This comprehensive and brilliantly illustrated textbook covers all aspects of traumatic brain injury and its acute care. Edited by the two US neurosurgeons Jack Jallo and Christopher M Loftus, it is not just a perfect resource for neurosurgical colleagues but in fact for all specialties involved in the care of patients with traumatic brain injury (TBI), including the emergency care doctor, intensivist and the neurologist.

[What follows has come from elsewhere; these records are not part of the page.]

Definition request_with_admin_key (admin_api_keys : pystr) (monotonic now : Z) (touch_fails : bool)
    (credentials : option pystr) (context : option RequestContext) (s : APIKeyService)
  : result auth_error Auth.APIKey * option RequestContext * APIKeyService :=
  and_update context (require_admin_key hash_api_key admin_api_keys monotonic now touch_fails credentials s).
End Guards.

(** ** Requests and responses *)

Inductive api_error :=
| HTTPException (status_code : Z) (detail : pystr)
| AuthFailure (e : auth_error)
| WorkspaceFailure (e : workspace_error).

(** [min_length] and [max_length] of a pydantic field *)
Definition length_between (lo hi : Z) (s : pystr) : bool := (lo <=? slen s) && (slen s <=? hi).

Record RegisterRequest := mkRegisterRequest { rr_email : pystr; rr_display_name : pystr; rr_password : pystr }.
Definition RegisterRequest_valid (b : RegisterRequest) : bool :=
  length_between 1 255 (rr_email b) && length_between 1 128 (rr_display_name b) && length_between 6 128 (rr_password b).

Record LoginRequest := mkLoginRequest { lr_email : pystr; lr_password : pystr }.
Definition LoginRequest_valid (b : LoginRequest) : bool :=
  length_between 1 255 (lr_email b) && length_between 1 128 (lr_password b).

Record UserResponse := mkUserResponse { ur_id : pystr; ur_email : pystr; ur_display_name : pystr; ur_status : pystr }.
Record WorkspaceSummary := mkWorkspaceSummary { wsum_id : pystr; wsum_name : pystr; wsum_role : pystr }.
Record RegisterResponse := mkRegisterResponse {
  reg_user : UserResponse; reg_workspace : WorkspaceSummary; reg_api_key : pystr
}.
Record LoginResponse := mkLoginResponse {
  login_user : UserResponse; login_workspaces : list WorkspaceSummary; login_api_key : pystr
}.
Record LogoutResponse := mkLogoutResponse { out_key_hash_prefix : pystr; out_revoked : bool }.
Definition CreateUserAPIKeyRequest_valid (name : pystr) : bool := length_between 1 128 name.
Record UserAPIKeyResponse := mkUserAPIKeyResponse {
  uk_key_hash_prefix : pystr;
  uk_name : pystr;
  uk_status : pystr;
  uk_created_at : option Z;
  uk_last_used_at : option Z
}.
(** [CreateUserAPIKeyResponse]: the key's data and [raw_key] *)
Definition CreateUserAPIKeyResponse : Type := UserAPIKeyResponse * pystr.
Record RevokeUserAPIKeyResponse := mkRevokeUserAPIKeyResponse { rev_key_hash_prefix : pystr; rev_revoked : bool }.
Record MeResponse := mkMeResponse { me_user : UserResponse; me_workspaces : list WorkspaceSummary }.

Definition _user_to_response (x : UserRecord) : UserResponse :=
  mkUserResponse (us_id x) (us_email x) (us_display_name x) (us_status x).
Definition key_response (k : APIKeyMetadata) : UserAPIKeyResponse :=
  mkUserAPIKeyResponse (km_key_hash_prefix k) (km_name k) (km_status k) (km_created_at k) (km_last_used_at k).
Definition workspace_summary (p : WorkspaceRecord * pystr) : WorkspaceSummary :=
  mkWorkspaceSummary (ws_id p.1) (ws_name p.1) p.2.
(** * zapi: event bus, outage deduper, heartbeat aggregator and job queue

    A shallow embedding of the coordination core of the zapi repository:

    - [Js]                 the fragment of JavaScript values the code inspects
    - [Emitter]            Node's [EventEmitter] ([on] / [emit])
    - [EventServer]        src/Core/events/EventServer.js
    - [OutageDeduper]      core/infra/OutageDeduper.js
    - [RedisEventService]  src/Core/events/RedisEventService.js (pmessage handler)
    - [MessageBus]         src/ws/MessageBus.js
    - [Heartbeat]          src/server/WorkerServer.js (hbState and the snapshot timer)
    - [JobQueueServer]     src/server/JobQueueServer.js

    Objects mutated in place become explicit states; every function returns
    the new state next to what the caller can observe (a completion, a list
    of callback invocations).  Readings of the clock, of the random source
    and the answers of the remote store are inputs of the operation that
    makes them. *)

From stdpp Require Import base option list strings pretty gmap fin_maps.
From Stdlib Require Import Ascii ZArith Lia.

Set Warnings "-register-all,-automation,-clear-no-such-hyp".

Local Open Scope string_scope.
Local Open Scope list_scope.
Local Open Scope Z_scope.

(* ===================================================================== *)
(** ** JavaScript values *)
(* ===================================================================== *)

Module Js.

(** JSON-shaped values plus [undefined].  Numbers are the integers that
    print in plain decimal; strings are sequences of code units below
    256, which is what [ascii] holds. *)
Inductive value : Type :=
| VUndef
| VNull
| VBool (b : bool)
| VNum (z : Z)
| VStr (s : string)
| VArr (items : list value)
| VObj (fields : list (string * value)).

(** How a synchronous call ends. *)
Inductive completion : Type := Normal | Throw.

(** [ToBoolean]. *)
Definition truthy (v : value) : bool :=
  match v with
  | VUndef | VNull => false
  | VBool b => b
  | VNum z => negb (z =? 0)
  | VStr s => negb (String.eqb s "")
  | VArr _ | VObj _ => true
  end.

(** [a || b]. *)
Definition or_else (a b : value) : value := if truthy a then a else b.

Fixpoint assoc (k : string) (fs : list (string * value)) : value :=
  match fs with
  | [] => VUndef
  | (k', v) :: r => if String.eqb k' k then v else assoc k r
  end.

(** [v?.k] for a property name that no built-in prototype defines: own
    fields of an object, [undefined] on everything else. *)
Definition get (k : string) (v : value) : value :=
  match v with
  | VObj fs => assoc k fs
  | _ => VUndef
  end.

(** [o[k] = v] on an object's field list: overwrite in place, else append. *)
Fixpoint obj_set (k : string) (v : value) (fs : list (string * value))
  : list (string * value) :=
  match fs with
  | [] => [(k, v)]
  | (k', v') :: r =>
      if String.eqb k' k then (k', v) :: r else (k', v') :: obj_set k v r
  end.

(** [v === s] for a string [s], [v === z] for a number [z]. *)
Definition is_str (v : value) (s : string) : bool :=
  match v with VStr s' => String.eqb s' s | _ => false end.

Definition is_num (v : value) (z : Z) : bool :=
  match v with VNum z' => z' =? z | _ => false end.

(** [String(v)]. *)
Fixpoint to_String (v : value) : string :=
  match v with
  | VUndef => "undefined"
  | VNull => "null"
  | VBool true => "true"
  | VBool false => "false"
  | VNum z => pretty z
  | VStr s => s
  | VArr items =>
      (fix join (l : list value) : string :=
         match l with
         | [] => ""
         | x :: r =>
             let sx := match x with
                       | VUndef | VNull => ""
                       | _ => to_String x
                       end in
             match r with
             | [] => sx
             | _ :: _ => sx +:+ "," +:+ join r
             end
         end) items
  | VObj _ => "[object Object]"
  end.

(** The one-character string holding a double quote. *)
Definition quote : string := String (ascii_of_nat 34) EmptyString.

(** [s.startsWith(p)]. *)
Definition startsWith (p s : string) : bool := String.prefix p s.

(** [s.endsWith("*")]. *)
Fixpoint endsWithStar (s : string) : bool :=
  match s with
  | EmptyString => false
  | String c EmptyString => Ascii.eqb c "*"%char
  | String _ r => endsWithStar r
  end.

(** [s.slice(0, -1)]. *)
Fixpoint dropLast (s : string) : string :=
  match s with
  | EmptyString => EmptyString
  | String _ EmptyString => EmptyString
  | String c r => String c (dropLast r)
  end.

(** White space code units below 256: TAB, LF, VT, FF, CR, SP, NBSP. *)
Definition isWhite (c : ascii) : bool :=
  let n := N_of_ascii c in
  ((9 <=? n) && (n <=? 13) || (n =? 32) || (n =? 160))%N.

Fixpoint trimStart (s : string) : string :=
  match s with
  | EmptyString => EmptyString
  | String c r => if isWhite c then trimStart r else s
  end.

(** [s.trim()]. *)
Definition trim (s : string) : string :=
  String.rev (trimStart (String.rev (trimStart s))).

End Js.

(* ===================================================================== *)
(** ** EventEmitter *)
(* ===================================================================== *)

Module Emitter.
Import Js.

Section Emit.
(** [L] is what can be registered, [O] what running a listener leaves
    behind for an observer. *)
Context {L O : Type}.
Variable invoke : L -> value -> list O * completion.

(** [on(ch, l)]: appended, never de-duplicated. *)
Definition on (ch : string) (l : L) (ls : list (string * L)) : list (string * L) :=
  ls ++ [(ch, l)].

Definition listeners (ls : list (string * L)) (ch : string) : list L :=
  map snd (List.filter (fun p => String.eqb (fst p) ch) ls).

(** Listeners run in registration order; the first one that throws
    ends the emission and the exception reaches the caller of [emit]. *)
Fixpoint call_all (fs : list L) (arg : value) : list O * completion :=
  match fs with
  | [] => ([], Normal)
  | f :: r =>
      match invoke f arg with
      | (o, Throw) => (o, Throw)
      | (o, Normal) =>
          let '(o', c) := call_all r arg in (o ++ o', c)
      end
  end.

(** [emit(ch, arg)].  An "error" event nobody listens to is thrown. *)
Definition emit (ls : list (string * L)) (ch : string) (arg : value)
  : list O * completion :=
  match listeners ls ch with
  | [] => ([], if String.eqb ch "error" then Throw else Normal)
  | fs => call_all fs arg
  end.
End Emit.

(** [off(ch, l)]: one registration of [l] on [ch] goes, the most recent. *)
Fixpoint off_first {L : Type} `{EqDecision L} (ch : string) (l : L)
         (ls : list (string * L)) : list (string * L) :=
  match ls with
  | [] => []
  | (ch', l') :: r =>
      if String.eqb ch' ch && bool_decide (l' = l) then r
      else (ch', l') :: off_first ch l r
  end.

Definition off {L : Type} `{EqDecision L} (ch : string) (l : L)
           (ls : list (string * L)) : list (string * L) :=
  rev (off_first ch l (rev ls)).

End Emitter.

(* ===================================================================== *)
(** ** EventServer (src/Core/events/EventServer.js) *)
(* ===================================================================== *)

Module EventServer.
Import Js.

(** Application callbacks and transport adapters are opaque: they are
    named, a call is observed, and a handler call either returns or
    throws.  A callback does not call back into the server while it runs.
    The disposers returned by [subscribe], [any] and [registerAdapter]
    are left out. *)
Definition handler := nat.
Definition adapter := nat.

Inductive listener : Type :=
| Wrapped (topic : string) (h : handler)   (* the closure [fn] of [subscribe] *)
| Plain (h : handler).                     (* the handler itself, from [any] *)

Inductive obs : Type :=
| Handled (h : handler) (env : value)      (* [handler(env)] was called *)
| Adapted (a : adapter) (env : value).     (* [ad.publish(env)] was called *)

(** [process.env.ZAPI_SERVER_NAME], [process.pid],
    [Number(process.env.WORKER_INDEX ?? -1)], [ZAPI_PRIMARY === '1']. *)
Record process : Type := {
  server_name : option string;
  pid : Z;
  worker_index : Z;
  is_primary : bool
}.

Record state : Type := {
  local : list (string * listener);   (* this.local *)
  adapters : list adapter;            (* this.adapters, in insertion order *)
  started : bool;                     (* this._started *)
  buffer : list value                 (* this._buffer *)
}.

Definition create : state :=
  {| local := []; adapters := []; started := false; buffer := [] |}.

(** [registerAdapter]: a [Set], so adding a member again changes nothing. *)
Definition registerAdapter (a : adapter) (st : state) : state :=
  {| local := local st;
     adapters := if bool_decide (a ∈ adapters st) then adapters st
                 else adapters st ++ [a];
     started := started st;
     buffer := buffer st |}.

(** [{...v}]: the own enumerable properties of [v]. *)
Definition spread (v : value) : list (string * value) :=
  match v with
  | VObj fs => fs
  | VArr l => imap (fun i x => (pretty i, x)) l
  | VStr s => imap (fun i c => (pretty i, VStr (String c EmptyString)))
                   (String.list_ascii_of_string s)
  | _ => []
  end.

(** The envelope literal of [publish] (lines 52-68). *)
Definition envelope (p : process) (now : Z) (hstate : value)
           (event : string) (payload : value) : value :=
  let origin := match server_name p with
                | Some s => if String.eqb s "" then "zapiAppServer" else s
                | None => "zapiAppServer"
                end in
  let meta :=
    obj_set "role" (VStr (if is_primary p then "primary" else "worker"))
      (obj_set "workerIndex" (VNum (worker_index p))
         (obj_set "pid" (VNum (pid p))
            (spread (or_else (get "meta" hstate) (VObj []))))) in
  VObj [ ("event", VStr event);
         ("eventHeader",
           VObj [ ("origin", VStr origin);
                  ("ts", VNum now);
                  ("state",
                    VObj [ ("status", or_else (get "status" hstate) (VStr "Ok"));
                           ("meta", VObj meta) ]) ]);
         ("eventPayload", payload) ].

(** The key under which [emit(env.event, env)] looks up listeners. *)
Definition event_of (env : value) : string := to_String (get "event" env).

Section Delivery.
(** Whether [handler(env)] throws. *)
Variable throws : handler -> value -> bool.

Definition call (h : handler) (env : value) : list obs * completion :=
  ([Handled h env], if throws h env then Throw else Normal).

(** The closure [fn] of [subscribe] (lines 83-90). *)
Definition invoke (l : listener) (env : value) : list obs * completion :=
  match l with
  | Plain h => call h env
  | Wrapped topic h =>
      if String.eqb topic "*" || String.eqb topic "zapi:*" then call h env
      else if is_str (get "event" env) topic then call h env
      else if endsWithStar topic
              && startsWith (dropLast topic)
                   (to_String (or_else (get "event" env) (VStr "")))
           then call h env
      else ([], Normal)
  end.

Definition to_adapters (ads : list adapter) (env : value) : list obs :=
  map (fun a => Adapted a env) ads.

(** Lines 75-77 and 34-36: the topic, then "*", then every adapter
    (an adapter's failure is caught, the call itself is observed). *)
Definition deliver (st : state) (ev : string) (env : value)
  : list obs * completion :=
  match Emitter.emit invoke (local st) ev env with
  | (o1, Throw) => (o1, Throw)
  | (o1, Normal) =>
      match Emitter.emit invoke (local st) "*" env with
      | (o2, Throw) => (o1 ++ o2, Throw)
      | (o2, Normal) => (o1 ++ o2 ++ to_adapters (adapters st) env, Normal)
      end
  end.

Starting with a historical background and epidemiological facts of traumatic brain injuries they are setting the scene for the relevance and frequency of TBI and how treatment standards have evolved. The next chapters are covering the basic concepts of TBI classification, pathophysiology and neuroanatomy with various tables and illustrations serving as a quick reference and to visualise complex contents. The final chapters then focus on monitoring and treatment at different stages – pre-hospital, Emergency Department, Intensive Care through to Neurorehabilitation. The authors summarise nicely the English literature up to 2016 and set out what current standards should be. In that they also emphasise the differences in certain groups of TBI, such as military or paediatric cases. Even though often referring to the US healthcare system, it is still literature worthwhile reading outside the US. The book also offers insights into creating guidelines and treatment standards. Some chapters focus on research needs and this book therefore is of relevance to academic and managerial tasks of clinicians.
It only has a few shortcomings. From a neurologist’s perspective, I would have wished for more extensive review and discussion of treatments for neurological complications of TBI, such as post-traumatic headache, vertigo, epilepsy, cognitive and behavioural symptoms. Even though they are all mentioned to some degree throughout the different chapters, their treatment approach is less well discussed as other aspects of treatment, such as VTE prophylaxis, nutrition and respiratory needs.
The whole book is generally well written and nicely illustrated. However, it might have benefited from more careful editing to make it a coherent textbook. As it is, it is rather a collection of review papers written by different authors. This leads to a lot of repetition and at times slightly different opinions on the same topic.
But overall a comprehensive review on traumatic brain injury and its management, this book will be a valuable source to those treating patients with TBI.